Securing womens’ rights is essential to protecting the rights of children, declared Deputy Minister of Health and Family Mariya Ali at a human rights function last night, moving the audience with her experience of handling a particularly insidious case of maternal child abuse.

“I first saw this case in 2000 when I started working in the childrens’ rights unit,” Maryia said. “At the time, the child was 11 years old. We had first accepted the case when he was six – he had bitten a classmate’s cheek and chewed off a piece of flesh, and his class teacher was despairing about what to do with him. He asked us to send him to the juvenile centre in Maafushi.”

The child had been diagnosed with attention-deficit-with-hyperactivity disorder (ADHD), she said. “But his mother wasn’t told to avoid feeding him certain foods, or not to give him Coke or sugary things, or any information like that. So she gave him Coke. And then, when he stole a lump of sugar from a neighbour’s house when he was six, she poured scalding hot water on his hand.”

No assessments of the child’s family background had been made, and nobody “realised just how bad his life was,” Mariya said.

“Because he had ADHD he was difficult to control – so he was put in chains. When I went to the house, his foot was chained to a pole in the middle a dark room with nothing in it except a bed.

“He hadn’t been fed because he had misbehaved, so I asked him what he had done. He got scared and hid under the bed and started to cry, saying, ‘sister, please save me from this place.’ I touched his head and saw it was swollen all over – he said he was beaten by his brother.”

In later appointments, Mariya discovered that each of the other siblings in the family had some kind of psychiatric problem. It later emerged that the child had also been sexually abused.
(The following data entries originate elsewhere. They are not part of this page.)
(** When the CSV branch of [scrape_user] succeeds, the file holds the
    [Type,Field,Value] header, five rows about the user, an empty row, the
    video header, then one row for each video with a description of at
    most 100 characters. *)
Lemma user_csv_layout (r : Scraper.remote) (file : pystr) (user_data : json)
  (videos : list json) :
  result (Scraper.write_user_csv r file user_data videos) = Ok tt ->
  exists u1 u2 u3 u4 u5 rows,
    csv_rows (trace (Scraper.write_user_csv r file user_data videos))
    = [ Scraper.type_field_value;
        [Scraper.jstr "User"; Scraper.jstr "username"; u1];
        [Scraper.jstr "User"; Scraper.jstr "nickname"; u2];
        [Scraper.jstr "User"; Scraper.jstr "followers"; u3];
        [Scraper.jstr "User"; Scraper.jstr "following"; u4];
        [Scraper.jstr "User"; Scraper.jstr "videos"; u5];
        [];
        Scraper.user_video_header ] ++ rows
    /\ Forall2 (fun video row =>
                  result (Scraper.user_video_row video) = Ok row)
         videos rows
    /\ Forall (fun row => forall cell, nth_error row 1 = Some cell ->
                                       text_length cell <= 100) rows.
Proof.
  unfold Scraper.write_user_csv, Scraper.open_w.
  destruct (Scraper.can_write r file); simpl; [|discriminate].
  destruct user_data; simpl; try discriminate.
  fold (write_rows Scraper.user_video_row file videos).
  destruct (write_rows Scraper.user_video_row file videos) as [t o] eqn:Hw.
  simpl. intros ->.
  destruct (rows_written_after Scraper.user_video_row
              (fun item => proj1 (rows_silent item)) file videos Hw
              eq_refl) as [rows [Hrows Hcsv]].
  do 5 eexists. exists rows. split; [rewrite Hcsv; reflexivity|].
  split; [exact Hrows|].
  exact (@bounded_rows Scraper.user_video_row 1 videos rows
           (fun item row => proj1 (row_text_bounded item row)) Hrows).
Qed.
“When I was evaluating the child, his mother told me ‘he only stays still when you show him horror films’ – she would show him five a day. She told me he couldn’t sleep without killing some kind of animal or living thing, and when the animals were buried, the next day he would dig them up and cut off pieces.”
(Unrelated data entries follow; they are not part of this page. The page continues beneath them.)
Lemma firstn_StronglySorted {A : Type} (R : A -> A -> Prop) (n : nat) (l : list A) :
  StronglySorted R l -> StronglySorted R (firstn n l).
Proof.
  revert n; induction l as [|a l IH]; intros [|n] H; simpl; try constructor.
  - apply IH. apply StronglySorted_inv in H. tauto.
  - apply StronglySorted_inv in H as [_ H]. apply List.Forall_forall.
    intros x Hx. apply firstn_In in Hx. revert x Hx. apply List.Forall_forall, H.
Qed.

Section SimilarFacts.
Import IndexSearchEngine.

Lemma calculateSimilarityScore_total (c1 c2 : ComponentIndex.t) (type : SimilarityType) :
  exists q, calculateSimilarityScore c1 c2 type = Some q.
Proof.
  destruct type; simpl; eauto.
  destruct (semantic_similarity_range c1 c2) as (q & H & _). eauto.
Qed.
Horrified, Mariya turned to child psychology experts in the UK for advice. She was told the damage could not be reversed even if the boy was given 11 years of therapy.

“A lot happened to this child,” she said. “It began with ADHD; that was something we could have managed. But [the situation] went beyond of our reach because we because we failed to assure his rights for him. When we consider the human rights conventions [that the Maldives has signed], here is a case where so many of those rights have been violated.”

The Ministry was now working to strengthen the mechanisms for child protection and fulfil its obligations under the convention, she said.

“Securing women’s rights is essential to protecting children rights: mothers have to be psychologically fit to take care of a child.”